* ABOUT THIS TASK
In the data below, which lines hold "that"? Copy every one.
(DATASET EXTRACT)
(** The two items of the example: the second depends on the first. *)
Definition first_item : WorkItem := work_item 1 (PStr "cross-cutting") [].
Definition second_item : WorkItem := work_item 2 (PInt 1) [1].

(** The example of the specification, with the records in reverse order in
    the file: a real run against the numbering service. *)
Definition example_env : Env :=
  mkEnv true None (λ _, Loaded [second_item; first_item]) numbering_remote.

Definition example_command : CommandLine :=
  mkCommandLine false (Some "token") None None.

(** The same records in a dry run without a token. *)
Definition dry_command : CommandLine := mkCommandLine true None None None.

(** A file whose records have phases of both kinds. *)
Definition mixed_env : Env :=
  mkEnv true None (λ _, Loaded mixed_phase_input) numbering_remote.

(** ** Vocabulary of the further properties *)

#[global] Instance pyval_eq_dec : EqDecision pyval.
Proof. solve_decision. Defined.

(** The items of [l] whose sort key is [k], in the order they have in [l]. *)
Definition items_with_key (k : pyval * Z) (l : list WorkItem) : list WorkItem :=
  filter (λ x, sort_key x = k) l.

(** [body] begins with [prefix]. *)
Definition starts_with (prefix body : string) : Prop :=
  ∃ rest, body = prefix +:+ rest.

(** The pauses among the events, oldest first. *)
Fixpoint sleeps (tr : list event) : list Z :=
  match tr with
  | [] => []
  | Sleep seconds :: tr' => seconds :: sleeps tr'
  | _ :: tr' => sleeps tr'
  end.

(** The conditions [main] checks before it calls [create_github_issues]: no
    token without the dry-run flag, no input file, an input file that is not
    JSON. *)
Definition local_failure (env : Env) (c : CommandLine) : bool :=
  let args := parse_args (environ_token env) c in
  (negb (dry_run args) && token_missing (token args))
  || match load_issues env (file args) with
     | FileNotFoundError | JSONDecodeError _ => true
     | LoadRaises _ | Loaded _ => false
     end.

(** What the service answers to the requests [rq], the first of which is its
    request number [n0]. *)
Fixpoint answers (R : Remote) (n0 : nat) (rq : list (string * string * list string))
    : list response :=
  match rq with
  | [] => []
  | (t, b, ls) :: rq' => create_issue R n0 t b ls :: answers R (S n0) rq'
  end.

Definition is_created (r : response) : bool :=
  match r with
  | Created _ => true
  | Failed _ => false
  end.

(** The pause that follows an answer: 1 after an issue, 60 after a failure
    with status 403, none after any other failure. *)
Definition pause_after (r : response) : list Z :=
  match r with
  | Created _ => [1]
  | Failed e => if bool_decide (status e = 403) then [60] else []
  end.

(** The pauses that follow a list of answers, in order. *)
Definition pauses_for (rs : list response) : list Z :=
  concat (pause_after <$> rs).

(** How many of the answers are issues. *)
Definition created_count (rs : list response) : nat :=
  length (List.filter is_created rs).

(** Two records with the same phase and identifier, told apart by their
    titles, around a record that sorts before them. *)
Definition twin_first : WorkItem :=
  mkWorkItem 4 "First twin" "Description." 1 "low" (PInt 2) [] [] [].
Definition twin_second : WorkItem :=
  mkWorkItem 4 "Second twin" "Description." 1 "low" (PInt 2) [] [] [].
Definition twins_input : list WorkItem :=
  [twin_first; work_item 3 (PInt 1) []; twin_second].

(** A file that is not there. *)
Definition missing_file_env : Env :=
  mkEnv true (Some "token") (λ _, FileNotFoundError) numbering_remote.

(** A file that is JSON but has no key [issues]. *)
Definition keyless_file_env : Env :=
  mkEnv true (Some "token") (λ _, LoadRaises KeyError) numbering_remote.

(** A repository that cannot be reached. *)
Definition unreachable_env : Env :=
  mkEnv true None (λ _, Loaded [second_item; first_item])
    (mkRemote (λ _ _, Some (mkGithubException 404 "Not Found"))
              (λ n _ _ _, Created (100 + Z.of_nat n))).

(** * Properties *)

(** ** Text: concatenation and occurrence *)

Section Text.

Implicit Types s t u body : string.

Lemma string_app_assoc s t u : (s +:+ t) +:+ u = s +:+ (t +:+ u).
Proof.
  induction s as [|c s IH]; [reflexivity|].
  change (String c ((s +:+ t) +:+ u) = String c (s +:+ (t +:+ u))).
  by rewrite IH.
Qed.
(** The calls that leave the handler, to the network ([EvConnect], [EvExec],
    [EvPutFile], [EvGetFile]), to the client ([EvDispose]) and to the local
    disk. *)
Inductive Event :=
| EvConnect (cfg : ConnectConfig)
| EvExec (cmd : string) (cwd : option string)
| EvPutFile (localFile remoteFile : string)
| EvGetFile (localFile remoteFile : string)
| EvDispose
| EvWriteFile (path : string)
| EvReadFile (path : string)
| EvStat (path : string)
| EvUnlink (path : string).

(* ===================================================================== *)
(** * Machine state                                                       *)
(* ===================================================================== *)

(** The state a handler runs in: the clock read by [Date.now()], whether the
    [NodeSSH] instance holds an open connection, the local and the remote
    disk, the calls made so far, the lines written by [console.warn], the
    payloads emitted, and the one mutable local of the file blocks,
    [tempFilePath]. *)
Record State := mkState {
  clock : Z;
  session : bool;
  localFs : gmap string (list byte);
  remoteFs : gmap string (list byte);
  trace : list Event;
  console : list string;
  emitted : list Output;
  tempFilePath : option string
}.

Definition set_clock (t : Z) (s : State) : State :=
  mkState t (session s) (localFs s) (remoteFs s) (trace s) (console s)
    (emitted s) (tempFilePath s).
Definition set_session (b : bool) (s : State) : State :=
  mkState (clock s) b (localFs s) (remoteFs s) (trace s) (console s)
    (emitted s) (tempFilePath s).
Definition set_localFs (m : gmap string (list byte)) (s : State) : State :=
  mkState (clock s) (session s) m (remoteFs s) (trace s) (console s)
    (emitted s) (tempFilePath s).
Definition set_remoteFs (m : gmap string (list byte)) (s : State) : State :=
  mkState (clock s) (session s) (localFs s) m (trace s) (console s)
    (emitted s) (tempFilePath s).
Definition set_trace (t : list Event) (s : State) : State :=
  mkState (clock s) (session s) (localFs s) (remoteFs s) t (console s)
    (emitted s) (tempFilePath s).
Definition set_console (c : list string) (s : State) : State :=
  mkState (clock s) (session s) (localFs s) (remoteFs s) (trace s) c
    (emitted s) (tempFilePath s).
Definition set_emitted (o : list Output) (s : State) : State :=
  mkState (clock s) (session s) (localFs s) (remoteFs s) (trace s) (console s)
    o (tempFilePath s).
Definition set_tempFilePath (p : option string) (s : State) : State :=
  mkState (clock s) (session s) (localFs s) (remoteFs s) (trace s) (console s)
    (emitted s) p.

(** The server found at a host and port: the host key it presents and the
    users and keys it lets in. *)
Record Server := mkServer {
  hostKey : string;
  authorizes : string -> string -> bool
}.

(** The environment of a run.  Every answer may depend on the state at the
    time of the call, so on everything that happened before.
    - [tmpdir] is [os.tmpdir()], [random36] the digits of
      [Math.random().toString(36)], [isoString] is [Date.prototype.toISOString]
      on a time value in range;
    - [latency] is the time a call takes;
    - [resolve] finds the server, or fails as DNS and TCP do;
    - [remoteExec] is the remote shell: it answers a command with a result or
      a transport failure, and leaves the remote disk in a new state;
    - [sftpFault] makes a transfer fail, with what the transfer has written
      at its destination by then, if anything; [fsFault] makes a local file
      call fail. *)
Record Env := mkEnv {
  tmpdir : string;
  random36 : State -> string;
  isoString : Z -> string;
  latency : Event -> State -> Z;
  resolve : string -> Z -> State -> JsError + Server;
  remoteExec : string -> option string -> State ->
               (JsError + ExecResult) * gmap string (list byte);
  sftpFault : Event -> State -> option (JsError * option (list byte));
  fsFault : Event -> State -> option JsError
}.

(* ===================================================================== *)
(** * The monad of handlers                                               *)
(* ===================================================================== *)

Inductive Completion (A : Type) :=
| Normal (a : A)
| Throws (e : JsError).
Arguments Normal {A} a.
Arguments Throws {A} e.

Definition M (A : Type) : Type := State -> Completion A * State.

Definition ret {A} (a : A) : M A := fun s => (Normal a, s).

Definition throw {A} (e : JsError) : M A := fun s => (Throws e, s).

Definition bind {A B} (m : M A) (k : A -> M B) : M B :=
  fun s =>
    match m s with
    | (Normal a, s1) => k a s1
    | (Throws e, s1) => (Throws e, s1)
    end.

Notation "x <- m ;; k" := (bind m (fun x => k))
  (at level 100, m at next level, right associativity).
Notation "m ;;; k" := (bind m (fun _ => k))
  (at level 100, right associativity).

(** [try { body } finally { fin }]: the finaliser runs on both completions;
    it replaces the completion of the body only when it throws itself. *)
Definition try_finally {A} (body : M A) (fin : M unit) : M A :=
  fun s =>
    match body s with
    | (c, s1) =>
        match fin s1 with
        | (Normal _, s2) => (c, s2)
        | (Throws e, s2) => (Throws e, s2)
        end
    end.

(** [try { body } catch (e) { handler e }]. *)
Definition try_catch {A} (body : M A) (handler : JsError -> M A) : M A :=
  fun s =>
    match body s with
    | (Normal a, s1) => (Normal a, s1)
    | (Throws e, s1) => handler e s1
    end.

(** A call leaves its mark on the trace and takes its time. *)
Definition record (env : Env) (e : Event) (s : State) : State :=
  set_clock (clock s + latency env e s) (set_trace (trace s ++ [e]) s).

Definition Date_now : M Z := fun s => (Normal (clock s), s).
(End DATASET EXTRACT)
* ANSWER SECTION
    token without the dry-run flag, no input file, an input file that is not
(** The pause that follows an answer: 1 after an issue, 60 after a failure
(** The pauses that follow a list of answers, in order. *)
    titles, around a record that sorts before them. *)
(** A file that is not there. *)
(** A file that is JSON but has no key [issues]. *)
(** A repository that cannot be reached. *)
(** The calls that leave the handler, to the network ([EvConnect], [EvExec],
    time of the call, so on everything that happened before.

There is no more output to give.